I. Klenskaya: Creatures of unearthly beauty live on earth.

I think you guessed that these are cats!

March is the month of cats. Once, many centuries ago, the first cat was brought to Russia by the Byzantine princess Anna, the wife of Prince Vladimir. And since then - cats, cats and cats! And it is interesting for us to see how the image of a cat was embodied in music, what favorite cats were among composers, and in general to think about mysterious creatures - cats. We invited Viktor Solkin, a famous scientist-Egyptologist, to visit us, because cats are, of course, also Ancient Egypt.

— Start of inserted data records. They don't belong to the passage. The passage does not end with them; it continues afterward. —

Lemma createConversation_201_tags JSON_parse JSON_stringify methods
    (i : ConversationDataInput.t) (db db' : Db)
    (r : PrismaResponse.t View.t) (calls : list call) :
  createConversation JSON_parse JSON_stringify methods (Some i) db = (Ret r, db', calls) ->
  PrismaResponse.status r = 201%nat ->
  all_tags_exist db (default [] (ConversationDataInput.tags i)) = true.
Proof.
  unfold createConversation, catch_500, try_catch. simpl.
  destruct (negb (truthy (ConversationDataInput.idUser i)) || _ || _);
    [by intros [= <- _ _]|].
  unfold mbind, M_bind, user_findUnique, model_findUnique, query, unique_key.
  destruct (ConversationDataInput.idUser i) as [u|] eqn:Hu; simpl;
    [|by intros [= <- _ _]].
  destruct (fits u) eqn:Hfu; simpl; [|by intros [= <- _ _]].
  destruct (users db !! u) as [user|]; simpl; [|by intros [= <- _ _]].
  destruct (ConversationDataInput.idModel i) as [m|] eqn:Hm; simpl;
    [|by intros [= <- _ _]].
  destruct (fits m) eqn:Hfm; simpl; [|by intros [= <- _ _]].
  destruct (models db !! m) as [model|]; simpl; [|by intros [= <- _ _]].
  destruct ((if truthy (User.globalParameters user)
             then parse JSON_parse (js_String (User.globalParameters user))
             else mret empty_object) db) as [[[g|e] d1] l1] eqn:Hparse;
    [|by intros [= <- _ _]].
  assert (d1 = db) as ->.
  { unfold parse, throw in Hparse. destruct (truthy _); [|by injection Hparse as _ <- _].
    destruct (JSON_parse _); by injection Hparse as _ <- _. }
  unfold lift.
  destruct (get_property methods g (Model.name model)) as [mp|e]; simpl;
    [|by intros [= <- _ _]].
  unfold conversation_create, new_conversation, insert_check. simpl.
  rewrite ?Hu, ?Hm.
  destruct (ConversationDataInput.title i) as [t|]; simpl; [|by intros [= <- _ _]].
  rewrite Hfu, Hfm. simpl.
  destruct (fits (next_conversation_id db)); simpl; [|by intros [= <- _ _]].
  case_bool_decide; simpl; [by intros [= <- _ _]|].
  destruct (all_tags_exist db _); simpl; [done|by intros [= <- _ _]].
Qed.
(** * B438-Checkers: the rules engines and their properties

    Two rule engines live in the repository:

    - [GameLogic]: [piece.py], [board.py] and [game_logic.py] (class [Game]),
      driven by [tkinter_ui.py] (module [UI] below);
    - [Engine]: [src/checkersEngine.py] (enum pieces, list-of-squares moves,
      [legal_moves], [apply_move], [winner], the notation helpers).

    Python integers are unbounded, so they are [Z].  A board is the list of
    rows the code builds, read with stdpp's list lookup and written with its
    insert.  A Python [dict] is an association list in insertion order.
    Code that can raise returns a [result]. *)

From Stdlib Require Import ZArith Bool Lia String Ascii DecimalString.
From stdpp Require Import base tactics option list.

Local Open Scope Z_scope.

(** ** Outcomes of Python calls *)

(** The Python exceptions the modelled code can raise, and two outcomes
    that mark the edge of the model: [NonLatin1] for a character that a
    [string] cannot hold, [Dangling] for an address with no object. *)
Inductive exn : Type :=
| ValueError (msg : string)
| IndexError
| AttributeError
| NonLatin1
| Dangling.

(** A call returns a value, raises, or (for the two recursive searches,
    which take a recursion budget) runs out of budget. *)
Inductive result (A : Type) : Type :=
| Return (a : A)
| Raise (e : exn)
| OutOfFuel.

Arguments Return {A} a.
Arguments Raise {A} e.
Arguments OutOfFuel {A}.

Definition rbind {A B} (m : result A) (k : A -> result B) : result B :=
  match m with
  | Return a => k a
  | Raise e => Raise e
  | OutOfFuel => OutOfFuel
  end.

Declare Scope result_scope.
Delimit Scope result_scope with result.
Notation "'do' x <- m ; k" := (rbind m (fun x => k))
  (at level 10, x pattern, m at level 100, k at level 200) : result_scope.
Local Open Scope result_scope.

(** A [for] loop whose body can raise: the accumulator is threaded through
    the iterations and the first failure ends the loop. *)
Fixpoint foldM {A B} (f : A -> B -> result A) (l : list B) (a : A) : result A :=
  match l with
  | [] => Return a
  | x :: l' => do a' <- f a x; foldM f l' a'
  end.

(** ** Squares, [range(8)] and dictionaries *)

Definition pos : Type := Z * Z.

Definition pos_eqb (a b : pos) : bool := (a.1 =? b.1) && (a.2 =? b.2).

Definition range8 : list Z := [0; 1; 2; 3; 4; 5; 6; 7].

(** [for r in range(8): for c in range(8)], row-major. *)
Definition squares : list pos :=
  flat_map (fun r => map (fun c => (r, c)) range8) range8.

Section Dict.
Context {V : Type}.

Definition dict : Type := list (pos * V).

Fixpoint dict_get (d : dict) (k : pos) : option V :=
  match d with
  | [] => None
  | (k', v) :: d' => if pos_eqb k' k then Some v else dict_get d' k
  end.

(** [d[k] = v]: overwrite in place, or append a new key. *)
Fixpoint dict_set (d : dict) (k : pos) (v : V) : dict :=
  match d with
  | [] => [(k, v)]
  | (k', v') :: d' =>
      if pos_eqb k' k then (k', v) :: d' else (k', v') :: dict_set d' k v
  end.

Definition dict_values (d : dict) : list V := map snd d.
Definition dict_keys (d : dict) : list pos := map fst d.
End Dict.

Arguments dict V : clear implicits.

(** [d.setdefault(k, []).append(x)] *)
Fixpoint setdefault_append {X} (d : dict (list X)) (k : pos) (x : X) : dict (list X) :=
  match d with
  | [] => [(k, [x])]
  | (k', xs) :: d' =>
      if pos_eqb k' k then (k', xs ++ [x]) :: d'
      else (k', xs) :: setdefault_append d' k x
  end.

(** [max(seqs, key=len)]: the first sequence of greatest length. *)
Fixpoint max_by_len {X} (best : list X) (seqs : list (list X)) : list X :=
  match seqs with
  | [] => best
  | s :: seqs' =>
      if (length best <? length s)%nat then max_by_len s seqs'
      else max_by_len best seqs'
  end.

Definition is_nil {X} (l : list X) : bool :=
  match l with [] => true | _ => false end.

Definition is_none {X} (o : option X) : bool :=
  match o with None => true | Some _ => false end.

(** ** [piece.py], [board.py], [game_logic.py] *)

Module GameLogic.

Inductive Color : Type := RED | BLACK.

Definition color_eqb (a b : Color) : bool :=
  match a, b with
  | RED, RED | BLACK, BLACK => true
  | _, _ => false
  end.

Record Piece : Type := mkPiece { color : Color; king : bool }.

Definition make_king (p : Piece) : Piece :=
  {| color := color p; king := true |}.

(** [Board.board]: eight rows of eight cells, [None] for an empty cell. *)
Abbreviation Board := (list (list (option Piece))).

Definition wf_board (b : Board) : Prop :=
  length b = 8%nat /\ Forall (fun row => length row = 8%nat) b.

Definition in_bounds (r c : Z) : bool :=
  (0 <=? r) && (r <? 8) && (0 <=? c) && (c <? 8).

Definition create_board : Board :=
  map (fun r =>
         map (fun c =>
                if (r <? 3) && ((r + c) mod 2 =? 1) then Some (mkPiece RED false)
                else if (5 <=? r) && ((r + c) mod 2 =? 1) then Some (mkPiece BLACK false)
                else None)
             range8)
      range8.

Definition get (b : Board) (r c : Z) : option Piece :=
  if in_bounds r c then
    match b !! Z.to_nat r with
    | Some row => match row !! Z.to_nat c with Some x => x | None => None end
    | None => None
    end
  else None.

Definition set (b : Board) (r c : Z) (piece : option Piece) : Board :=
  if in_bounds r c then
    alter (fun row => <[Z.to_nat c := piece]> row) (Z.to_nat r) b
  else b.

Definition remove (b : Board) (r c : Z) : Board := set b r c None.

(** [deepcopy] of a value is the value; the object identity that [clone]
    creates is the subject of module [Store]. *)
Definition clone (b : Board) : Board := b.

Record Game : Type := mkGame {
  board : Board;
  turn : Color;
  winner : option Color
}.

Definition new_game : Game :=
  {| board := create_board; turn := RED; winner := None |}.

Definition reset (g : Game) : Game := new_game.

Definition king_dirs : list (Z * Z) := [(-1, -1); (-1, 1); (1, -1); (1, 1)].

Definition dirs_of (p : Piece) : list (Z * Z) :=
  if king p then king_dirs
  else
    let step := match color p with RED => 1 | BLACK => -1 end in
    [(step, -1); (step, 1)].

Definition jumps_t : Type := dict (list (list pos)).

(** One iteration of the [for dr,dc in jdirs] loop of [dfs]; [rec] is the
    recursive call. *)
Definition dfs_step
    (rec : Z -> Z -> Board -> list pos -> jumps_t -> result (bool * jumps_t))
    (piece : Piece) (sr sc : Z) (board_state : Board) (captured : list pos)
    (acc : bool * jumps_t) (d : Z * Z) : result (bool * jumps_t) :=
  let '(found, jumps) := acc in
  let '(dr, dc) := d in
  let mr := sr + dr in let mc := sc + dc in
  let lr := sr + 2 * dr in let lc := sc + 2 * dc in
  if negb (in_bounds mr mc && in_bounds lr lc) then Return (found, jumps)
  else
    let mid := get board_state mr mc in
    let land := get board_state lr lc in
    match mid, land with
    | Some m, None =>
        if negb (color_eqb (color m) (color piece)) then
          let new_board := clone board_state in
          let new_board := set new_board lr lc (get new_board sr sc) in
          let new_board := remove new_board sr sc in
          let new_board := remove new_board mr mc in
          let new_captured := captured ++ [(mr, mc)] in
          do r <- rec lr lc new_board new_captured jumps;
          let '(more, jumps) := r in
          let jumps :=
            if negb more then setdefault_append jumps (lr, lc) new_captured
            else jumps in
          Return (true, jumps)
        else Return (found, jumps)
    | _, _ => Return (found, jumps)
    end.

(** The closure [dfs] of [get_valid_moves]; the dictionary [jumps] it
    appends to is passed in and out. *)
Fixpoint dfs (fuel : nat) (sr sc : Z) (board_state : Board)
    (captured : list pos) (jumps : jumps_t) : result (bool * jumps_t) :=
  match fuel with
  | O => OutOfFuel
  | S fuel' =>
      match get board_state sr sc with
      | None => Raise AttributeError
      | Some piece =>
          foldM (dfs_step (dfs fuel') piece sr sc board_state captured)
                (dirs_of piece) (false, jumps)
      end
  end.

(** A jump removes a piece, so no search is deeper than the number of
    squares. *)
Definition search_fuel : nat := 65.

Definition simple_moves (b : Board) (r c : Z) (p : Piece) : dict (list pos) :=
  fold_left
    (fun simple '(dr, dc) =>
       let nr := r + dr in let nc := c + dc in
       if in_bounds nr nc && is_none (get b nr nc)
       then dict_set simple (nr, nc) []
       else simple)
    (dirs_of p) [].

Definition best_of (seqs : list (list pos)) : list pos :=
  match seqs with
  | [] => []
  | s :: seqs' => max_by_len s seqs'
  end.

Definition get_valid_moves (b : Board) (r c : Z) : result (dict (list pos)) :=
  match get b r c with
  | None => Return []
  | Some p =>
      let simple := simple_moves b r c p in
      do res <- dfs search_fuel r c (clone b) [] [];
      let jumps := res.2 in
      if negb (is_nil jumps) then
        Return (fold_left
                  (fun result '(dest, seqs) => dict_set result dest (best_of seqs))
                  jumps [])
      else Return simple
  end.

Definition get_all_moves (b : Board) (clr : Color)
  : result (dict (dict (list pos))) :=
  foldM
    (fun moves '(r, c) =>
       match get b r c with
       | Some p =>
           if color_eqb (color p) clr then
             do legal <- get_valid_moves b r c;
             if negb (is_nil legal) then Return (dict_set moves (r, c) legal)
             else Return moves
           else Return moves
       | None => Return moves
       end)
    squares [].

(** The second component of [move_piece]'s answer. *)
Inductive move_info : Type :=
| Message (text : string)
| Continue (at_pos : pos)
| NoContinue.

Definition remove_all (b : Board) (captured : list pos) : Board :=
  fold_left (fun b '(cr, cc) => remove b cr cc) captured b.

(** [p.make_king()] changes the object [p]; the only cell that can hold
    [p] is [(er,ec)], unless a [remove] has emptied it since. *)
Definition crown_at (b : Board) (er ec : Z) (p : Piece) : Board :=
  match get b er ec with
  | Some _ => set b er ec (Some p)
  | None => b
  end.

Definition other (c : Color) : Color :=
  match c with RED => BLACK | BLACK => RED end.

Definition move_piece (g : Game) (start end_ : pos)
  : result (bool * move_info) * Game :=
  let '(sr, sc) := start in
  let '(er, ec) := end_ in
  match get (board g) sr sc with
  | None => (Return (false, Message "Invalid piece"), g)
  | Some p =>
      if negb (color_eqb (color p) (turn g))
      then (Return (false, Message "Invalid piece"), g)
      else
        match get_valid_moves (board g) sr sc with
        | Raise e => (Raise e, g)
        | OutOfFuel => (OutOfFuel, g)
        | Return valid =>
            match dict_get valid end_ with
            | None => (Return (false, Message "Invalid move"), g)
            | Some captured =>
                let b := set (board g) er ec (Some p) in
                let b := remove b sr sc in
                let b := remove_all b captured in
                let p' :=
                  if negb (king p) then
                    match color p with
                    | RED => if er =? 7 then make_king p else p
                    | BLACK => if er =? 0 then make_king p else p
                    end
                  else p in
                let b := crown_at b er ec p' in
                let g1 := {| board := b; turn := turn g; winner := winner g |} in
                let flip :=
                  (Return (true, NoContinue),
                   {| board := b; turn := other (turn g); winner := winner g |}) in
                if negb (is_nil captured) then
                  match get_valid_moves b er ec with
                  | Raise e => (Raise e, g1)
                  | OutOfFuel => (OutOfFuel, g1)
                  | Return more =>
                      if existsb (fun v => negb (is_nil v)) (dict_values more)
                      then (Return (true, Continue (er, ec)), g1)
                      else flip
                  end
                else flip
            end
        end
  end.

End GameLogic.

(** ** Text helpers: [str(int)], tuple [repr] *)

Definition str_of_Z (z : Z) : string := NilZero.string_of_int (Z.to_int z).

Definition repr_pos (p : pos) : string :=
  ("(" ++ str_of_Z p.1 ++ ", " ++ str_of_Z p.2 ++ ")")%string.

V. Solkin: The cat was domesticated on the banks of the Nile. There is a huge number of works of art that show the amazing, difficult worldview of the Egyptians. And the cat plays a very important role in it. There are significant differences between a cat and a cat.

The cat is the embodiment of the sun god. The funeral texts tell how the cat screams in the silence of the night and creates the world with this scream. The Egyptians call him Ur-miu - the great cat. This is a bright solar demiurge who fights against chaos, tramples on evil, kills the great serpent of chaos under the sacred trees, in order for the world to triumph.

The cat is completely different. She is graceful, plastic, refined.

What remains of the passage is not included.